SW Radio Africa news - The Independent Voice of Zimbabwe
The image of war vets has been poisoned by Zanu PF according to Moses Mzila-Ndlovu
By Mthulisi Mathuthu SW Radio Africa 07 August 2014
Moses Mzila-Ndlovu is the former minister of national healing and is also a war veteran. He says ZANU PF has ‘poisoned’ the concept of the annual Heroes Day and reduced the war veterans to rogue status.
This year’s Heroes Day falls on Monday next week and President Mugabe is expected to yet again use the occasion to praise those war vets who participated in his violent land grab exercise.

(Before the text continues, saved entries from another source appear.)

Lemma on_nics_mod {A} (m : M Nic.state A) (s s' : state S) a :
  on_nics m s = Some (s', a) → the_mod s' = the_mod s ∧ sys s' = sys s ∧ m (nic_pkg s) = Some (nic_pkg s', a).
Proof. unfold on_nics, zoom. destruct (m (nic_pkg s)) as [[t b]|]; [|done]. by intros [= <- <-]. Qed.

(** Every return of [networkSetup] records the metadata. *)
Lemma networkSetup_remembers managers mds (s s1 : state S) r :
  wsfcEnabled (the_mod s) = false → networkSetup managers config mds s = Some (s1, r) → remembers mds s1.
Proof.
  intros Hw. unfold networkSetup, mbind, M_bind, gets, when, wsfc_Enabled, mret, M_ret, set_mod, modify. cbn.
  destruct (on_nics _ s) as [[s2 [nics|e]]|] eqn:E1; [|intros [= <- _]; by apply on_nics_mod in E1 as (-> & _)|done].
  apply on_nics_mod in E1 as (Em & _). destruct (on_sys (routeChanged _ _) s2) as [[s3 c]|] eqn:E2; [|done].
  apply on_sys_mod in E2 as (Em' & _). destruct (_ && _ && _).
  { intros [= <- _]. split; [done|]. cbn. by rewrite Em', Em. }
  destruct (on_sys (managerSetup _ _ _ _) s3) as [[s4 [e|]]|] eqn:E3; [..|done];
    apply on_sys_mod in E3 as (Em'' & _); intros [= <- _]; (split; [done|]); cbn; by rewrite Em'', Em', Em.
Qed.

(** Metadata that is remembered is no change, and the managers are not asked. *)
Lemma remembered_unchanged mds (s : state S) : remembers mds s → networkMetadataChanged config (the_mod s) mds = false.
Proof. intros [Hp Hw]. unfold networkMetadataChanged. rewrite Hp, Hw. by rewrite !bool_decide_true. Qed.

Lemma remembered_skips_managers managers managers' mds (s : state S) :
  remembers mds s → networkSetup managers config mds s = networkSetup managers' config mds s.
Proof.
  intros Hr. unfold networkSetup, mbind, M_bind, gets, when, wsfc_Enabled, mret, M_ret. cbn.
  destruct (on_nics _ s) as [[s2 [nics|e]]|] eqn:E1; [|done..].
  apply on_nics_mod in E1 as (Em & _). rewrite Em, remembered_unchanged by done.
  destruct (on_sys (routeChanged _ _) s2) as [[s3 c]|] eqn:E2; [|done]. destruct (_ && _ && _); [done|]. reflexivity.
Qed.

(** A set-up that fails, in a manager, in the routes or before that in
    building the configurations, is never tried again: it has recorded the
    metadata, so the next event with the same metadata, which
    [failedConfiguration] lets through, asks no network manager for anything:
    it does what it would do if there were none. *)
Theorem failed_setup_is_not_retried (managers : list (Manager S)) (mds : Descriptor) (s s1 : state S) (noop : bool) (e : error) :
  wsfcEnabled (the_mod s) = false →
  networkSetup managers config mds s = Some (s1, (noop, Some e)) →
  networkSetup managers config mds s1 = networkSetup [] config mds s1.
Proof. intros Hw E. by eapply remembered_skips_managers, networkSetup_remembers. Qed.

(** The VLANs of two NICs reach the descriptor in the order of a range over a
    map, and are compared as a slice. *)
Theorem vlan_order_is_a_change (attrs : Metadata.Descriptor) (i : instance) (k1 k2 : Z) (m1 m2 : gmap Z vlanInterface) (failed : bool) :
  i_VlanNetworkInterfaces i !! k1 = Some m1 → i_VlanNetworkInterfaces i !! k2 = Some m2 → m1 ≠ m2 →
  networkMetadataChanged config
    (mkModule (Some (mkDescriptor attrs (newInstance [k1; k2] i))) false failed)
    (mkDescriptor attrs (newInstance [k2; k1] i)) = true.
Proof.
  intros Hm1 Hm2 Hne. unfold networkMetadataChanged, newInstance. cbn. rewrite Hm1, Hm2.
  rewrite (bool_decide_false ([m1; m2] = _)) by congruence. by rewrite orb_true_r.
Qed.
End theorems.

(** ** Convergence *)
Section convergence.
Context {S : Type} `{RouteFacts.IpRoute S} `{NetInterfaces} `{VlanOrder} (config : Sections).
Import RouteFacts.
Local Notation P := (cfg_EthernetProtoID config).

Definition keeps_routes : relation S := λ s s', local s' = local s.

#[local] Instance keeps_routes_preorder : PreOrder keeps_routes.
Proof. split; [done|]. intros a b c ? ?. unfold keeps_routes in *. congruence. Qed.

(** Managers that leave the local table alone. *)
Record routes_apart (m : Manager S) : Prop := {
  ra_configure c : Configure m = Some c → respects keeps_routes c;
  ra_managing opts : respects keeps_routes (IsManaging m opts);
  ra_setup opts b : respects keeps_routes (Setup m opts b);
  ra_rollback opts b : respects keeps_routes (Rollback m opts b);
}.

When Mugabe launched his retributive exercise in 2000 many of the former liberation war fighters were at the forefront. Together with hordes of ZANU PF youths they violently forced white commercial farmers off their land. Many were brutally murdered in cold blood alongside hundreds of their workers who were beaten and tortured. Hundreds of thousands of farm workers were displaced.

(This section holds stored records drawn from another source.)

(* ===== verification/Regexp.v ===== *)
(** * Regular expressions of the agent

    The constructs of Go's [regexp] the network back ends use: sequences of
    repeated character classes and of literals with alternatives, some of them
    in named groups.  A match is the leftmost one, and among those the first
    in the order of preference: repetitions are greedy, alternatives are tried
    from the left.  [GroupsMap] is internal/utils/regex. *)
From S2P Require Import Prelude GoStrings.

Module Regexp.

(** One element, and the group it belongs to. *)
Inductive item :=
| Many (f : byte → bool)      (** a class followed by a star *)
| Many1 (f : byte → bool)     (** a class followed by a plus *)
| OneOf (alts : list bytes).  (** literals separated by bars *)

Definition pattern : Type := list (option string * item).

Definition any (b : byte) : bool := negb (beqb b nl).
Definition is_digit (b : byte) : bool := (48 <=? Ascii.N_of_ascii b)%N && (Ascii.N_of_ascii b <=? 57)%N.
Definition lit (s : string) : item := OneOf [to_bytes s].

(** The longest prefix in a class. *)
Fixpoint run_length (f : byte → bool) (l : bytes) : nat :=
  match l with
  | b :: l => if f b then S (run_length f l) else 0
  | [] => 0
  end.

(** [n], [n - 1], ..., 0. *)
Fixpoint down (n : nat) : list nat :=
  match n with 0 => [0] | S m => n :: down m end.

(** The lengths an element can take, in the order they are tried. *)
Definition lengths (it : item) (l : bytes) : list nat :=
  match it with
  | Many f => down (run_length f l)
  | Many1 f => filter (λ n, n ≠ 0) (down (run_length f l))
  | OneOf alts => length <$> filter (λ a, bprefix a l = true) alts
  end.

Fixpoint first_some {A B} (f : A → option B) (l : list A) : option B :=
  match l with
  | [] => None
  | x :: l => match f x with Some y => Some y | None => first_some f l end
  end.

(** The texts of the elements, matched at the start of [l]. *)
Fixpoint match_here (p : pattern) (l : bytes) : option (list bytes) :=
  match p with
  | [] => Some []
  | (_, it) :: p => first_some (λ n, cons (take n l) <$> match_here p (drop n l)) (lengths it l)
  end.

Fixpoint search (p : pattern) (l : bytes) : option (list bytes) :=
  match match_here p l with
  | Some texts => Some texts
  | None => match l with [] => None | _ :: l => search p l end
  end.

(** The text of a group is that of its elements. *)
Definition group_text (name : string) (p : pattern) (texts : list bytes) : string :=
  of_bytes (concat (omap (λ '(g, t), if bool_decide (g = Some name) then Some t else None) (zip p.*1 texts))).

(** [GroupsMap]: no group has a value when nothing matches. *)
Definition GroupsMap (p : pattern) (data : string) (name : string) : option string :=
  match search p (to_bytes data) with
  | Some texts => if bool_decide (Some name ∈ p.*1) then Some (group_text name p texts) else None
  | None => None
  end.

(** ** What a match is *)
Definition item_ok (it : item) (t : bytes) : Prop :=
  match it with
  | Many f => Forall (λ b, f b = true) t
  | Many1 f => t ≠ [] ∧ Forall (λ b, f b = true) t
  | OneOf alts => t ∈ alts
  end.

Definition texts_ok (p : pattern) (texts : list bytes) : Prop := Forall2 (λ it t, item_ok it.2 t) p texts.

Lemma first_some_Some {A B} (f : A → option B) l y : first_some f l = Some y → ∃ x, x ∈ l ∧ f x = Some y.
Proof.
  induction l as [|x l IH]; [done|]. simpl. destruct (f x) eqn:E.
  - intros [= <-]. exists x. split; [by left|done].
  - intros H. destruct (IH H) as (z & Hz & ?). exists z. split; [by right|done].
Qed.

Lemma first_some_None {A B} (f : A → option B) l x : first_some f l = None → x ∈ l → f x = None.
Proof.
  induction l as [|z l IH]; [by intros _ ?%elem_of_nil|]. simpl. destruct (f z) eqn:E; [done|].
  intros H [->|Hx]%elem_of_cons; auto.
Qed.

Lemma elem_of_down n m : m ∈ down n ↔ m ≤ n.
Proof.
  induction n as [|n IH]; simpl; [rewrite list_elem_of_singleton; lia|]. rewrite elem_of_cons, IH. lia.
Qed.

Lemma run_length_spec f l n : n ≤ run_length f l ↔ n ≤ length l ∧ Forall (λ b, f b = true) (take n l).
Proof.
  revert n. induction l as [|b l IH]; intros n; simpl.
  { rewrite take_nil. split; [|lia]. intros. split; [lia|done]. }
  destruct n as [|n]; [split; [split; [lia|done]|lia]|]. cbn [take]. rewrite Forall_cons.
  destruct (f b) eqn:E.
  - rewrite <-!Nat.succ_le_mono, IH. naive_solver.
  - split; [lia|]. intros (_ & ? & _). congruence.
Qed.

Lemma elem_of_lengths it l n : n ∈ lengths it l ↔ n ≤ length l ∧ item_ok it (take n l).
Proof.
  destruct it as [f|f|alts]; simpl.
  - by rewrite elem_of_down, run_length_spec.
  - rewrite list_elem_of_filter, elem_of_down, run_length_spec. split.
    + intros (Hn & Hl & HF). split; [done|split; [|done]]. intros Ht. apply (f_equal length) in Ht.
      rewrite length_take in Ht. simpl in Ht. lia.
    + intros (Hl & Ht & HF). split; [|done]. by intros ->.
  - rewrite list_elem_of_fmap. split.
    + intros (a & -> & Ha). apply list_elem_of_filter in Ha as [Ha Hin].
      apply bprefix_spec in Ha as [k ->]. rewrite length_app, take_app_length. split; [lia|done].
    + intros [Hn Hin]. exists (take n l). split; [rewrite length_take; lia|]. apply list_elem_of_filter. split; [|done].
      apply bprefix_spec. exists (drop n l). by rewrite take_drop.
Qed.

Lemma match_here_sound p l texts : match_here p l = Some texts → texts_ok p texts ∧ ∃ post, l = concat texts ++ post.
Proof.
  revert l texts. induction p as [|[g it] p IH]; intros l texts; simpl.
  { intros [= <-]. split; [constructor|by exists l]. }
  intros H. apply first_some_Some in H as (n & Hn & Hm). destruct (match_here p (drop n l)) as [ts|] eqn:E; [|done].
  injection Hm as <-. destruct (IH _ _ E) as [Hok [post Hp]]. apply elem_of_lengths in Hn as [Hl Hit]. split; [by constructor|].
  exists post. simpl. rewrite <-app_assoc, <-Hp. by rewrite take_drop.
Qed.

Lemma match_here_complete p texts post : texts_ok p texts → is_Some (match_here p (concat texts ++ post)).
Proof.
  revert texts. induction p as [|[g it] p IH]; intros texts Hok; [by eexists|].
  inversion Hok as [|? t ? ts Ht Hts]; subst. simpl. rewrite <-app_assoc.
  destruct (first_some _ _) eqn:E; [by eexists|]. exfalso.
  apply (first_some_None _ _ (length t)) in E.
  - cbv beta in E. rewrite drop_app_length in E. destruct (IH ts Hts) as [x Hx]. by rewrite Hx in E.
  - apply elem_of_lengths. rewrite take_app_length, length_app. split; [lia|done].
Qed.

(** A search finds a match exactly when there is one. *)
Lemma search_sound p l texts : search p l = Some texts → texts_ok p texts ∧ ∃ pre post, l = pre ++ concat texts ++ post.
Proof.
  revert texts. induction l as [|b l IH]; intros texts; simpl.
  - destruct (match_here p []) as [ts|] eqn:E; [|done]. intros [= <-].
    destruct (match_here_sound _ _ _ E) as [? [post ?]]. split; [done|]. by exists [], post.
  - destruct (match_here p (b :: l)) as [ts|] eqn:E.
    + intros [= <-]. destruct (match_here_sound _ _ _ E) as [? [post ?]]. split; [done|]. by exists [], post.
    + intros H. destruct (IH _ H) as [? (pre & post & ->)]. split; [done|]. by exists (b :: pre), post.
Qed.

Lemma search_complete p l pre texts post :
  texts_ok p texts → l = pre ++ concat texts ++ post → is_Some (search p l).
Proof.
  intros Hok ->. induction pre as [|b pre IH]; simpl.
  - destruct (match_here_complete p texts post Hok) as [ts Hts].
    destruct (concat texts ++ post); cbn [search]; rewrite Hts; by eexists.
  - destruct (match_here p _); [by eexists|done].
Qed.

Lemma search_None p l : search p l = None ↔ ∀ pre texts post, texts_ok p texts → l ≠ pre ++ concat texts ++ post.
Proof.
  split.
  - intros E pre texts post Hok Hl. destruct (search_complete _ _ _ _ _ Hok Hl) as [? ?]. congruence.
  - intros Hn. destruct (search p l) as [ts|] eqn:E; [|done]. destruct (search_sound _ _ _ E) as [Hok (pre & post & Hl)].
    by destruct (Hn _ _ _ Hok Hl).
Qed.

End Regexp.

In an interview with SW Radio Africa the outspoken Mzila said it was ‘sad’ that as a result of ZANU PF policies war veterans were now associated with poverty, ignorance, violence and murder. The former ZIPRA platoon commander said ZANU PF had monopolised the liberation war narrative in a way that has diminished the importance of the Heroes Day and isolated genuine war heroes.
He said: ‘If you listen to the ZANU PF language on the liberation war and on the Heroes Day celebrations it is clear that they are convinced that they have a right dictate to the people of Zimbabwe.’

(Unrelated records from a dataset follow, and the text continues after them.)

(* ===== verification/NetworkdFacts.v ===== *)
(** * Theorems on the networkd module

    Which files the pattern of VLANs names, what a set-up leaves behind and
    when it reloads, what a roll-back removes and what it reports. *)
From Stdlib Require Import Ascii.
From stdpp Require Import pretty.
From S2P Require Import Prelude GoStrings GoStringFacts Os Paths Accounts Daemon OsInfo Regexp NetAddr Address Nic Ini HostRules Networkd.

Module NetworkdFacts.
Import Accounts Address Nic Ini Networkd Paths HostRules.

(** ** The names of the files *)
Definition dash : byte := byte_of 45.
Definition dot : byte := byte_of 46.

Lemma first_unique {A} (c : A) a b r e : c ∉ a → c ∉ b → a ++ c :: r = b ++ c :: e → a = b ∧ r = e.
Proof.
  revert b. induction a as [|x a IH]; intros [|y b] Ha Hb E; simplify_eq/=; [done|set_solver|set_solver|].
  destruct (IH b) as [-> ->]; [set_solver|set_solver|done|done].
Qed.

Lemma only_unique {A} (c : A) a b p q : c ∉ a → c ∉ b → p ++ c :: q = a ++ c :: b → p = a ∧ q = b.
Proof.
  revert a. induction p as [|x p IH]; intros [|y a] Ha Hb E; simplify_eq/=; [done|set_solver|set_solver|].
  destruct (IH a) as [-> ->]; [set_solver|done|done|done].
Qed.

Lemma first_split `{EqDecision A} (c : A) l : c ∈ l → ∃ a b, l = a ++ c :: b ∧ c ∉ a.
Proof.
  induction l as [|x l IH]; [by intros ?%elem_of_nil|]. destruct (decide (x = c)) as [->|Hne].
  - intros _. exists [], l. split; [done|apply not_elem_of_nil].
  - intros [->|Hin]%elem_of_cons; [done|]. destruct (IH Hin) as (a & b & -> & Ha). exists (x :: a), b. set_solver.
Qed.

Mzila added: ‘There is no distinction between the party and government and therefore they decide themselves who should be a hero. That means that a lot of people who should be honored have been isolated. In the ZANU PF world for one to be a hero they must be consistent in abusing people’s rights.’
The outspoken Mzila said this after another notable commentator, Vince Musewe, lamented the war veterans’ s poverty and rogue image and wondered why they had allowed their contribution to be soiled by ‘fake’ and ‘few misguided characters.’
Musewe said it was ‘scandalous’ that many who ‘genuinely believed in a new Zimbabwe’ were living in poverty and are ‘forgotten’ while a few ‘greedy’ ones were living luxuriously. In an open letter to the liberation war fighters, Museve wrote that the Zimbabwe they fought for was ‘not yet here’ and it was both ‘shameful’ and ‘embarrassing’ what the country had become.
Mzila agreed with Musewe saying ZANU PF policies had impoverished many Zimbabweans and dashed many of their hopes and aspirations.